A few key drugs delivered disappointments, too. The company’s first cancer immunotherapy drug, Tecentriq, brought in sales of 157 million francs ($158 million)—missing a consensus prediction of 162 million francs. Analysts are hoping for a strong Tecentriq turnaround, though, because the FDA approved the drug to treat non-small cell lung cancer in October, which helped push sales a bit in the fourth quarter.
In fact, Bernstein analyst Timothy Anderson spotted eight Roche products that underperformed his expectations for the fourth quarter, including cancer mainstays Rituxan, Herceptin and Avastin, he told investors in a Wednesday note.
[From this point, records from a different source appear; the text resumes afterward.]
Lemma sizes : 0 <= o1 /\ o1 <= o2 /\ o2 <= o3 /\ o3 <= o4 /\ o4 + 4 * shsize wide <= Z.of_nat (length F).
Proof.
  destruct layout as (_ & _ & _ & _ & H). pose proof (holds_range _ _ _ (H 3%nat ltac:(lia))) as Hr.
  rewrite length_header in Hr. unfold sh_pos, shstr_pos, str_pos, sym_pos, ehsize, symsize in *. destruct wide; lia.
Qed.

Lemma header_at i : (i < 4)%nat -> u64 (o4 + Z.of_nat i * shsize wide) = o4 + Z.of_nat i * shsize wide /\
  holds F (o4 + Z.of_nat i * shsize wide) (encode msb (header i)).
Proof.
  intros Hi. destruct layout as (_ & _ & _ & _ & H). split; [|by apply H].
  pose proof (holds_range _ _ _ (H i Hi)) as Hr. apply uw_id. unfold is_u. lia.
Qed.

Lemma sec_bounds i : (i < 4)%nat -> is_u 31 (sec_off i) /\ is_u 31 (sec_size i) /\ is_u 31 (sec_entsize i).
Proof.
  intros Hi. pose proof sizes as (H1 & H2 & H3 & H4 & H5). unfold is_u.
  assert (0 <= shsize wide /\ 0 <= symsize wide < 100) as [Hs Hy] by (unfold shsize, symsize; by destruct wide).
  assert (o2 = o1 + symsize wide * Z.of_nat (length ys)) by done.
  assert (o3 = o2 + Z.of_nat (length (strtab_of ys))) by done.
  assert (o4 = o3 + Z.of_nat (length shstrtab_of)) by done.
  destruct i as [|[|[|[|i]]]]; [..|lia]; cbn [sec_off sec_size sec_entsize nth]; lia.
Qed.


Lemma header_word i k m v : (i < 4)%nat -> header i !! k = Some (4%nat, v) -> is_u 31 v ->
  width_sum (take k (header i)) = offset_of (if wide then elf64_offsets else elf32_offsets) m ->
  __elf_get_word D F (o4 + Z.of_nat i * shsize wide) m = Ok v.
Proof.
  intros Hi Hk Hv Hw. destruct (header_at i Hi) as [_ H].
  eapply (word_ok _ _ _ DK _ Hlen _ _ _ (proj1 layout)); [exact H|exact Hk|exact Hw|unfold is_u in *; simpl; lia].
Qed.

Lemma header_quad i k m v : (i < 4)%nat -> header i !! k = Some (aw wide, v) -> is_u 31 v ->
  width_sum (take k (header i)) = offset_of (if wide then elf64_offsets else elf32_offsets) m ->
  __elf_get_quad D F (o4 + Z.of_nat i * shsize wide) m = Ok v.
Proof.
  intros Hi Hk Hv Hw. destruct (header_at i Hi) as [_ H].
  eapply (quad_ok _ _ _ DK _ Hlen _ _ _ (proj1 layout)); [exact H|exact Hk|exact Hw|by apply aw_u].
Qed.

Ltac field := first [done|unfold Elf.header, shdr, width_sum, aw; by destruct wide].

(** The reads of the two loops in section header [i]. *)
Lemma section_reads i : (i < 4)%nat ->
  let p := o4 + Z.of_nat i * shsize wide in
  u64 p = p /\ __elf_get_word D F p SH_NAME = Ok (sec_name_off i) /\
  __elf_get_word D F p SH_TYPE = Ok (sec_type i) /\ __elf_get_quad D F p SH_OFFSET = Ok (sec_off i) /\
  __elf_get_quad D F p SH_SIZE = Ok (sec_size i) /\ __elf_get_quad D F p SH_ENTSIZE = Ok (sec_entsize i).
Proof.
  intros Hi p. destruct (sec_bounds i Hi) as (B1 & B2 & B3).
  assert (is_u 31 (sec_name_off i) /\ is_u 31 (sec_type i)) as [B4 B5]
    by (destruct i as [|[|[|[|i]]]]; [done..|lia]).
  split; [by apply header_at|]. split_and!.
  - apply (header_word i 0); field.
  - apply (header_word i 1); field.
  - apply (header_quad i 4); field.
  - apply (header_quad i 5); field.
  - apply (header_quad i 9); field.
Qed.

Lemma section_names i : (i < 4)%nat -> holds F (o3 + sec_name_off i) (sec_name i ++ [0]) /\
  Forall (fun c => 0 < c < 256) (sec_name i).
Proof.
  intros Hi. destruct layout as (_ & _ & _ & H & _).
  assert (Hs : forall x y z, shstrtab_of = x ++ y ++ z -> holds F (o3 + Z.of_nat (length x)) y).
  { intros x y z E. rewrite E in H. apply holds_app in H as [_ H]. by apply holds_app in H as [H _]. }
  destruct i as [|[|[|[|i]]]]; [..|lia]; (split; [|by repeat constructor]).
  - by apply (Hs [] _ (drop 1 shstrtab_of)).
  - by apply (Hs (take 1 shstrtab_of) _ (drop 9 shstrtab_of)).
  - by apply (Hs (take 9 shstrtab_of) _ (drop 17 shstrtab_of)).
  - by apply (Hs (take 17 shstrtab_of) _ []).
Qed.
(** The two loops, one section at a time. *)
Lemma find_strtab_step i n st : (i < 4)%nat ->
  find_strtab D F o4 (shsize wide) o3 (S n) (Z.of_nat i) st =
  find_strtab D F o4 (shsize wide) o3 n (Z.of_nat (S i))
    (if bool_decide (sec_name i = strtab_name) then Some (sec_off i) else st).
Proof.
  intros Hi. destruct (section_reads i Hi) as (Eu & E1 & _ & E2 & _ & _).
  destruct (section_names i Hi) as [Hh Hs]. destruct (sec_bounds i Hi) as (B & _ & _).
  cbn [find_strtab]. rewrite Eu, E1, E2. cbn [mbind outcome_bind].
  pose proof (holds_range _ _ _ Hh) as Hr. rewrite (uw_id 64 (o3 + _)) by (unfold is_u; lia).
  rewrite (str_equal_ok _ _ D DK F Hlen _ _ _ (proj1 layout) strtab_name (sec_name i)) by (first [exact Hh|exact Hs|by repeat constructor]).
  cbn [mbind outcome_bind]. rewrite (uw_id 64 (sec_off i)) by (unfold is_u in *; lia).
  by replace (Z.of_nat i + 1) with (Z.of_nat (S i)) by lia.
Qed.

Lemma find_strtab_ok : find_strtab D F o4 (shsize wide) o3 4 0 None = Ok (Some o2).
Proof.
  change 0 with (Z.of_nat 0).
  rewrite (find_strtab_step 0), (find_strtab_step 1), (find_strtab_step 2), (find_strtab_step 3) by lia. done.
Qed.

Section Hook.
Context {S : Type} (h : list Z -> Z -> M S kerr_t) (Hys : Forall (sym_ok wide) ys).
The marketing challenge on Rituxan and Herceptin will only grow more difficult this year, as cheaper biosimilar versions of both drugs are set to hit the market in Europe in the second half.
The company also provided its companywide outlook for 2017 for the first time, guiding analysts to expect sales growth in the low- to mid-single digits and earnings to rise “broadly in line with sales,” according to the earnings release. That also fell slightly short of consensus estimates. The company’s gross margin fell in the second half of the year, and Schwan made no promises of a margin turnaround this year.
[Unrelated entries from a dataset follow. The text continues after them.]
(* ===== verification/KString.v ===== *)
(** * Strings ([lib/core/math/kylin_string.c])

    A [kstr_t] has room for [cap] bytes and a terminator; [used] counts the
    bytes in use.  Its content is the first [used] bytes of [val].  A raw C
    string is the byte list of the object it points to; [strlen] finds its
    terminator.  [memcmp]'s result is represented by its sign. *)

From S2P Require Import Prelude Errors Bytes.

(** ** The C string functions used *)
Fixpoint memcmp_bytes (a b : list Z) : Z :=
  match a, b with
  | x :: a, y :: b => if x =? y then memcmp_bytes a b else Z.sgn (x - y)
  | _, _ => 0
  end.

Definition memcmp (a : list Z) (aoff : Z) (b : list Z) (boff n : Z) : outcome Z :=
  x ← read_bytes a aoff n; y ← read_bytes b boff n; Ok (memcmp_bytes x y).

Fixpoint strlen (s : list Z) : outcome Z :=
  match s with
  | [] => Ub
  | c :: s => if c =? 0 then Ok 0 else n ← strlen s; Ok (n + 1)
  end.

(** ** Data *)
Record kstr_opts_t := mk_kstr_opts {
  opts_cap : Z;
  guard_ctor : option (Z -> bool);
}.

Record kstr_t := mk_kstr {
  k_opts : kstr_opts_t;
  used : Z;
  val : list Z;
}.

Definition sizeof_kstr_t : Z := 40.

Definition STRING_GUARD_MALLOC (malloc : Z -> bool) (opts : kstr_opts_t) : Z -> bool :=
  match guard_ctor opts with Some f => f | None => malloc end.

Definition kylin_string_create (malloc : Z -> bool) (opts : kstr_opts_t) : kerr_t + kstr_t :=
  if negb (STRING_GUARD_MALLOC malloc opts (u64 (sizeof_kstr_t + u64 (opts_cap opts + 1))))
  then inl KYLIN_ERROR_NOMEM
  else inr (mk_kstr opts 0 (replicate (Z.to_nat (u64 (opts_cap opts + 1))) 0)).

(** The destructor of the options, or [kylin_free]. *)
Definition STRING_GUARD_FREE {S} (guard_dtor : option (kstr_t -> M S unit)) (kylin_free : kstr_t -> M S unit) : kstr_t -> M S unit :=
  match guard_dtor with Some f => f | None => kylin_free end.
Definition kylin_string_destroy {S} (guard_dtor : option (kstr_t -> M S unit)) (kylin_free : kstr_t -> M S unit) (g : kstr_t) : M S unit :=
  STRING_GUARD_FREE guard_dtor kylin_free g.

Definition kylin_string_val (s : kstr_t) : list Z := val s.

Definition kylin_string_zero (s : kstr_t) : outcome kstr_t :=
  v ← write_bytes (val s) 0 (replicate (Z.to_nat (used s)) 0); Ok (mk_kstr (k_opts s) 0 v).

Definition kylin_strlen (s : kstr_t) : Z := used s.

(** ** Duplication *)
Definition kylin_strndup (malloc : Z -> bool) (s : kstr_t) (n : Z) : outcome (kerr_t + kstr_t) :=
  match kylin_string_create malloc (k_opts s) with
  | inl e => Ok (inl e)
  | inr d =>
      v ← memcpy (val d) 0 (val s) 0 (Z.min (used s) n);
      Ok (inr (mk_kstr (k_opts d) (Z.min (used s) n) v))
  end.

Definition kylin_strdup (malloc : Z -> bool) (s : kstr_t) : outcome (kerr_t + kstr_t) :=
  kylin_strndup malloc s (used s).

(** A fresh C string. *)
Definition kylin_strndup_raw (malloc : Z -> bool) (s : kstr_t) (n : Z) :
    outcome (kerr_t + list Z) :=
  let len := Z.min (used s) n in
  if negb (malloc (u64 (len + 1))) then Ok (inl KYLIN_ERROR_NOMEM) else
  v ← memcpy (replicate (Z.to_nat (u64 (len + 1))) 0) 0 (val s) 0 len;
  v ← write_bytes v len [0];
  Ok (inr v).

Definition kylin_strdup_raw (malloc : Z -> bool) (s : kstr_t) : outcome (kerr_t + list Z) :=
  kylin_strndup_raw malloc s (used s).

(** ** Comparison *)
Definition kylin_strcmp (s1 s2 : kstr_t) : outcome Z :=
  memcmp (val s1) 0 (val s2) 0 (Z.min (used s1) (used s2)).

Definition kylin_strcmp_raw (s1 : kstr_t) (s2 : list Z) : outcome Z :=
  len ← strlen s2; memcmp (val s1) 0 s2 0 (Z.min (used s1) len).

Definition kylin_strncmp (s1 s2 : kstr_t) (n : Z) : outcome Z := memcmp (val s1) 0 (val s2) 0 n.

(** [s2] is a pointer [off] bytes into an object. *)
Definition kylin_strncmp_raw (s1 : kstr_t) (s2 : list Z) (off n : Z) : outcome Z :=
  memcmp (val s1) 0 s2 off n.

(** ** Copying and appending; [inl e] is NULL with [kerrno] set to [e] *)
Definition kylin_strcpy (dest src : kstr_t) : outcome (kerr_t + kstr_t) :=
  if opts_cap (k_opts dest) <? used src then Ok (inl KYLIN_ERROR_INVAL) else
  v ← memcpy (val dest) 0 (val src) 0 (used src);
  Ok (inr (mk_kstr (k_opts dest) (used src) v)).

Definition kylin_strcpy_raw (dest : kstr_t) (src : list Z) : outcome (kerr_t + kstr_t) :=
  len ← strlen src;
  if opts_cap (k_opts dest) <? len then Ok (inl KYLIN_ERROR_INVAL) else
  v ← memcpy (val dest) 0 src 0 len;
  Ok (inr (mk_kstr (k_opts dest) len v)).

Definition kylin_strncpy (dest src : kstr_t) (n : Z) : outcome (kerr_t + kstr_t) :=
  if (used src <? n) || (opts_cap (k_opts dest) <? n) then Ok (inl KYLIN_ERROR_INVAL) else
  v ← memcpy (val dest) 0 (val src) 0 n;
  Ok (inr (mk_kstr (k_opts dest) n v)).

Definition kylin_strncpy_raw (dest : kstr_t) (src : list Z) (n : Z) : outcome (kerr_t + kstr_t) :=
  len ← strlen src;
  if (len <? n) || (opts_cap (k_opts dest) <? n) then Ok (inl KYLIN_ERROR_INVAL) else
  v ← memcpy (val dest) 0 src 0 n;
  Ok (inr (mk_kstr (k_opts dest) n v)).

Definition kylin_strncat (dest src : kstr_t) (n : Z) : outcome (kerr_t + kstr_t) :=
  if (used src <? n) || (u64 (opts_cap (k_opts dest) - used dest) <? n)
  then Ok (inl KYLIN_ERROR_INVAL) else
  v ← memcpy (val dest) (used dest) (val src) 0 n;
  Ok (inr (mk_kstr (k_opts dest) (used dest) v)).

Definition kylin_strncat_raw (dest : kstr_t) (src : list Z) (n : Z) : outcome (kerr_t + kstr_t) :=
  len ← strlen src;
  if (len <? n) || (u64 (opts_cap (k_opts dest) - used dest) <? n)
  then Ok (inl KYLIN_ERROR_INVAL) else
  v ← memcpy (val dest) (used dest) src 0 len;
  Ok (inr (mk_kstr (k_opts dest) (used dest) v)).

Definition kylin_strcat (dest src : kstr_t) : outcome (kerr_t + kstr_t) :=
  kylin_strncat dest src (used src).

Definition kylin_strcat_raw (dest : kstr_t) (src : list Z) : outcome (kerr_t + kstr_t) :=
  len ← strlen src; kylin_strncat_raw dest src len.

(** ** Searching; a result is the offset of the returned pointer in [val] *)
Definition kylin_strchr (s : kstr_t) (c : Z) : outcome (option nat) :=
  find_idx (fun i => x ← rd (val s) i; Ok (x =? c)) (seq 0 (Z.to_nat (used s))).

Definition kylin_strrchr (s : kstr_t) (c : Z) : outcome (option nat) :=
  find_idx (fun i => x ← rd (val s) i; Ok (x =? c)) (rev (seq 0 (Z.to_nat (used s)))).

(** Is the byte at [i] one of the first [len] of [acpt]? *)
Definition one_of (s : kstr_t) (acpt : list Z) (len : nat) (i : nat) : outcome bool :=
  scan (fun j => x ← rd (val s) i; y ← rd acpt j; Ok (x =? y)) (seq 0 len).

Definition kylin_strpbrk (s : kstr_t) (acpt : list Z) : outcome (option nat) :=
  len ← strlen acpt;
  find_idx (one_of s acpt (Z.to_nat len)) (seq 0 (Z.to_nat (used s))).

(** The loop [for i = 0; val[i] == c0; i++]: it ends at the first byte that
    differs from [c0], or with the first match. *)
Fixpoint strstr_loop (fuel : nat) (v : list Z) (c0 : Z) (match_at : nat -> outcome bool) (i : nat) :
    outcome (option nat) :=
  match fuel with
  | O => OutOfFuel
  | S fuel =>
      x ← rd v i;
      if x =? c0 then
        match_at i ≫= fun b : bool =>
          if b then Ok (Some i) else strstr_loop fuel v c0 match_at (i + 1)
      else Ok None
  end.

Definition kylin_strstr (s acpt : kstr_t) : outcome (kerr_t + option nat) :=
  if used s <? used acpt then Ok (inl KYLIN_ERROR_INVAL) else
  c0 ← rd (val acpt) 0;
  r ← strstr_loop (S (length (val s))) (val s) c0
        (fun i => c ← kylin_strncmp_raw acpt (val s) (Z.of_nat i) (used acpt); Ok (c =? 0)) 0;
  Ok (inr r).

Definition kylin_strstr_raw (s : kstr_t) (acpt : list Z) : outcome (kerr_t + option nat) :=
  len ← strlen acpt;
  if used s <? len then Ok (inl KYLIN_ERROR_INVAL) else
  c0 ← rd acpt 0;
  r ← strstr_loop (S (length (val s))) (val s) c0
        (fun i => c ← memcmp acpt 0 (val s) (Z.of_nat i) len; Ok (c =? 0)) 0;
  Ok (inr r).

Definition kylin_strtok (malloc : Z -> bool) (s : kstr_t) (acpt : list Z) :
    outcome (kerr_t + kstr_t) :=
  len ← strlen acpt;
  r ← kylin_strdup malloc s;
  match r with
  | inl e => Ok (inl e)
  | inr d =>
      v ← for_each (fun v i =>
            for_each (fun v j =>
              x ← rd (val s) i; y ← rd acpt j;
              if x =? y then wr v i 0 else Ok v) v (seq 0 (Z.to_nat len)))
          (val d) (seq 0 (Z.to_nat (used s)));
      Ok (inr (mk_kstr (k_opts d) (used d) v))
  end.

(** ** Content *)

Record kstr_ok (s : kstr_t) : Prop := {
  ok_cap : 0 <= opts_cap (k_opts s) < 2 ^ 31;
  ok_len : Z.of_nat (length (val s)) = opts_cap (k_opts s) + 1;
  ok_used : 0 <= used s <= opts_cap (k_opts s);
}.

Definition content (s : kstr_t) : list Z := take (Z.to_nat (used s)) (val s).

(** A C string: its characters, a terminator, and what follows in the object. *)
Definition c_string (bs rest : list Z) : list Z := bs ++ 0 :: rest.

Lemma strlen_c_string bs rest :
  Forall (fun c => c <> 0) bs -> strlen (c_string bs rest) = Ok (Z.of_nat (length bs)).
Proof.
  induction 1 as [|c bs Hc _ IH]; [done|]. simpl. rewrite (proj2 (Z.eqb_neq _ _)) by done.
  change (bs ++ 0 :: rest) with (c_string bs rest). rewrite IH.
  cbn [mbind outcome_bind]. f_equal. lia.
Qed.

Lemma take_splice_app (v a : list Z) off :
  (off + length a <= length v)%nat ->
  take (off + length a) (splice v off a) = take off v ++ a.
Proof.
  intros H. unfold splice. rewrite app_assoc.
  rewrite take_app_le by (rewrite length_app, length_take; lia).
  apply firstn_all2. rewrite length_app, length_take. lia.
Qed.

Lemma take_splice_before (v a : list Z) off n :
  (n <= off)%nat -> (off <= length v)%nat -> take n (splice v off a) = take n v.
Proof.
  intros Hn Ho. unfold splice. rewrite take_app_le by (rewrite length_take; lia).
  rewrite take_take. f_equal. lia.
Qed.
Revenues from Roche’s diabetes unit dropped 4% last year to $2 billion francs, fueling spinoff speculation, first raised by Bloomberg. The company blamed declining reimbursement rates in the U.S., but Schwan denied plans to abandon the business during a conference call after the earnings release. A spokesperson for Roche told Fierce the company "remains committed" to the diabetes business because the "underlying fundamentals" remain strong and "volumes continue to grow."
Roche launched four new drugs and nine diagnostics in 2016 and is expecting some key approvals this year. It's awaiting FDA approval for Ocrevus to treat multiple sclerosis, for example, though the PDUFA date on that product was pushed back by three months to March 28 because of the agency’s questions about the manufacturing process for the drug. That med has been pegged as the hottest prospective launch of 2017, but the MS market is tough these days, and pricing will thus be important.
As for Trump’s pleas to the pharma industry, they included demands that companies bring drug manufacturing back to the U.S. Schwan had an answer for that, too. He said Roche is investing “over-proportionally” in the U.S., according to the WSJ, pointing out that the company employs more than 25,000 Americans around the country, including at its Genentech division in California.